* _TASK OBJECTIVE_
From the records below, output exactly the lines running from the line containing "[account.set('uid', uid)] *)" through the line containing "source delegates is", and no others.

* _MATERIAL FOR THIS EXERCISE_
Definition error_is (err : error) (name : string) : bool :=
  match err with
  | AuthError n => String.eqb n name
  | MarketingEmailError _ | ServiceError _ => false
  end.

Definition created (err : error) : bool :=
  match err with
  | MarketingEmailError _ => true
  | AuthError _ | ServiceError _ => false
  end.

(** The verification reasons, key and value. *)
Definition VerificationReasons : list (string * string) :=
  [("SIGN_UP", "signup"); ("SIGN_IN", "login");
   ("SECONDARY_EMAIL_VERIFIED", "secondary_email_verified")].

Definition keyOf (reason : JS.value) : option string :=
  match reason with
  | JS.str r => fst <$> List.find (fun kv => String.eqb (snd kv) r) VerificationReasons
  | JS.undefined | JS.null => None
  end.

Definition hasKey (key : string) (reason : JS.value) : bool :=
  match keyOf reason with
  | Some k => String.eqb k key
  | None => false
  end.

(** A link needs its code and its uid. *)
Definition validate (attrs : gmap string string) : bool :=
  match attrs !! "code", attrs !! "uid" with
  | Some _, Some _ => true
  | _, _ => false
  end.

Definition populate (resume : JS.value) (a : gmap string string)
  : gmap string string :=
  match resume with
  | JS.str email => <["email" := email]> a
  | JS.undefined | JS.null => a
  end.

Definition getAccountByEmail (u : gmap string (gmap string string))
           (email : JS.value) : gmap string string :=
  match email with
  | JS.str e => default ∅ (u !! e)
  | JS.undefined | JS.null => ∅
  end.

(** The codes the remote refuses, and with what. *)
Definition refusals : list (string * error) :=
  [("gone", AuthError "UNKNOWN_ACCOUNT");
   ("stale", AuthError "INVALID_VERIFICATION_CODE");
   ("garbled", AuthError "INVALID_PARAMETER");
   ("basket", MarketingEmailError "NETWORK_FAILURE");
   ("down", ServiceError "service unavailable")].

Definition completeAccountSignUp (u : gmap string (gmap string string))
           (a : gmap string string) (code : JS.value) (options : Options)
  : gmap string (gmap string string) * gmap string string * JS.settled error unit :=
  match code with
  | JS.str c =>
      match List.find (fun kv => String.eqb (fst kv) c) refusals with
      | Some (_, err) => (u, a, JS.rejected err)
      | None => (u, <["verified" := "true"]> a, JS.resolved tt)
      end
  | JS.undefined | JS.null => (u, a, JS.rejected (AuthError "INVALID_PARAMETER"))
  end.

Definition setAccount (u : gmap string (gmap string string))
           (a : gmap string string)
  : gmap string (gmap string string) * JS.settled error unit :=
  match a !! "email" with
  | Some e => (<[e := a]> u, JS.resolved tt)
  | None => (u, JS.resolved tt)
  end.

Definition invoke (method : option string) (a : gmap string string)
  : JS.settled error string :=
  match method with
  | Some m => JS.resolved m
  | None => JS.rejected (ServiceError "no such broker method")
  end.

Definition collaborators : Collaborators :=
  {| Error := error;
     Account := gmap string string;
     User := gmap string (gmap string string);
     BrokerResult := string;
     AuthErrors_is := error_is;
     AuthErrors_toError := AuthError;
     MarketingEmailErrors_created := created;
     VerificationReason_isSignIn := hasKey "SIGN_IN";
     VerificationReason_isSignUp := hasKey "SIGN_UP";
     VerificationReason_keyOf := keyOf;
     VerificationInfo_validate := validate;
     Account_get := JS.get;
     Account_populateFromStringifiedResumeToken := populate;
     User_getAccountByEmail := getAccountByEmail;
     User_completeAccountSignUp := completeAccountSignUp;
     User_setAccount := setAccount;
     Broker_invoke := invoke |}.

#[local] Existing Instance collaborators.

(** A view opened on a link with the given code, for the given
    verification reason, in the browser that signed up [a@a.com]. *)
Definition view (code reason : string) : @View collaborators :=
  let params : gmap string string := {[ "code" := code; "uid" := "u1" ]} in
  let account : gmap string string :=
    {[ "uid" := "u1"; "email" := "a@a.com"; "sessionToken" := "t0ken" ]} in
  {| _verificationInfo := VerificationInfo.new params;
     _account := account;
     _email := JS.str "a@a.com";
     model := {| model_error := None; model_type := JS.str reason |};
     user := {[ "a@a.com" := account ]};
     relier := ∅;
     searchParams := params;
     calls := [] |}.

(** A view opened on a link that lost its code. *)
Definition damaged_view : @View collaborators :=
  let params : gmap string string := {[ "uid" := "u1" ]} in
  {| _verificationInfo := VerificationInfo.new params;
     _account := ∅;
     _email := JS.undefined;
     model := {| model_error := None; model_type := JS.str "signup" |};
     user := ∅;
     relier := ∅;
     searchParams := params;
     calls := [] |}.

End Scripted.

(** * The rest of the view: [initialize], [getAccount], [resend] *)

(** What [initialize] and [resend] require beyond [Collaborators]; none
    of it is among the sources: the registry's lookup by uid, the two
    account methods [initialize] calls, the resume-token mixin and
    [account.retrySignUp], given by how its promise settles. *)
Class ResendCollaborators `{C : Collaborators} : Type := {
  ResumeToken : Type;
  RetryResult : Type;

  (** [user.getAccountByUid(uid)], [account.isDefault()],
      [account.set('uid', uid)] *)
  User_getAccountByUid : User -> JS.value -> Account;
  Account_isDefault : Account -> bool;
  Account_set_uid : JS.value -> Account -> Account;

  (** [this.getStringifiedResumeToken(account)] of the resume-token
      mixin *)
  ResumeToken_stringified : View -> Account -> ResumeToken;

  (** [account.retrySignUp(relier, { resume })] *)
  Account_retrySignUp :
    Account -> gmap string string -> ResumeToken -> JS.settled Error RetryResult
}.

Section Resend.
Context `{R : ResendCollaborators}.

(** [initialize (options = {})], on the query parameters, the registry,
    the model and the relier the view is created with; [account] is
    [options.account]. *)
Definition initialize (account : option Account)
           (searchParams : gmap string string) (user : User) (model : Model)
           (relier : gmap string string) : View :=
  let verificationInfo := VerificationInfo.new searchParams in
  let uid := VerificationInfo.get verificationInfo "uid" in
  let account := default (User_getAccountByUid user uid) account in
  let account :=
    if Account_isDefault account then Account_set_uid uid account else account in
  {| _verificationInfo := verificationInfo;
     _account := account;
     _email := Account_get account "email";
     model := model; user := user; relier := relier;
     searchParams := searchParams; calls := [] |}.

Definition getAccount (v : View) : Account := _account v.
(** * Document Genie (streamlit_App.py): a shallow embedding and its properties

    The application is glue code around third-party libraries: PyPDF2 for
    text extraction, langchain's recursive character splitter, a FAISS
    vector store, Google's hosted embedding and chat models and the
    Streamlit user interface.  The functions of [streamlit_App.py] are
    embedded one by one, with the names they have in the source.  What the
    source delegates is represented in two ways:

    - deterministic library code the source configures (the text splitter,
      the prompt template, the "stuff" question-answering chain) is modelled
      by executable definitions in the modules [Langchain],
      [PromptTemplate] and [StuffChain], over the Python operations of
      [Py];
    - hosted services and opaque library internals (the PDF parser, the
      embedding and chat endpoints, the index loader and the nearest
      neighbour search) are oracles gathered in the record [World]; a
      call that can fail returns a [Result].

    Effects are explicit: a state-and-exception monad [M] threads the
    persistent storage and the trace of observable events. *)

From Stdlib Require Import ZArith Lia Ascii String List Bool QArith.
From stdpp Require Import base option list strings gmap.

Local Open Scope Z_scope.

* _WRITTEN ANSWER_
      [account.set('uid', uid)] *)
  User_getAccountByUid : User -> JS.value -> Account;
  Account_isDefault : Account -> bool;
  Account_set_uid : JS.value -> Account -> Account;

  (** [this.getStringifiedResumeToken(account)] of the resume-token
      mixin *)
  ResumeToken_stringified : View -> Account -> ResumeToken;

  (** [account.retrySignUp(relier, { resume })] *)
  Account_retrySignUp :
    Account -> gmap string string -> ResumeToken -> JS.settled Error RetryResult
}.

Section Resend.
Context `{R : ResendCollaborators}.

(** [initialize (options = {})], on the query parameters, the registry,
    the model and the relier the view is created with; [account] is
    [options.account]. *)
Definition initialize (account : option Account)
           (searchParams : gmap string string) (user : User) (model : Model)
           (relier : gmap string string) : View :=
  let verificationInfo := VerificationInfo.new searchParams in
  let uid := VerificationInfo.get verificationInfo "uid" in
  let account := default (User_getAccountByUid user uid) account in
  let account :=
    if Account_isDefault account then Account_set_uid uid account else account in
  {| _verificationInfo := verificationInfo;
     _account := account;
     _email := Account_get account "email";
     model := model; user := user; relier := relier;
     searchParams := searchParams; calls := [] |}.

Definition getAccount (v : View) : Account := _account v.
(** * Document Genie (streamlit_App.py): a shallow embedding and its properties

    The application is glue code around third-party libraries: PyPDF2 for
    text extraction, langchain's recursive character splitter, a FAISS
    vector store, Google's hosted embedding and chat models and the
    Streamlit user interface.  The functions of [streamlit_App.py] are
    embedded one by one, with the names they have in the source.  What the
    source delegates is represented in two ways:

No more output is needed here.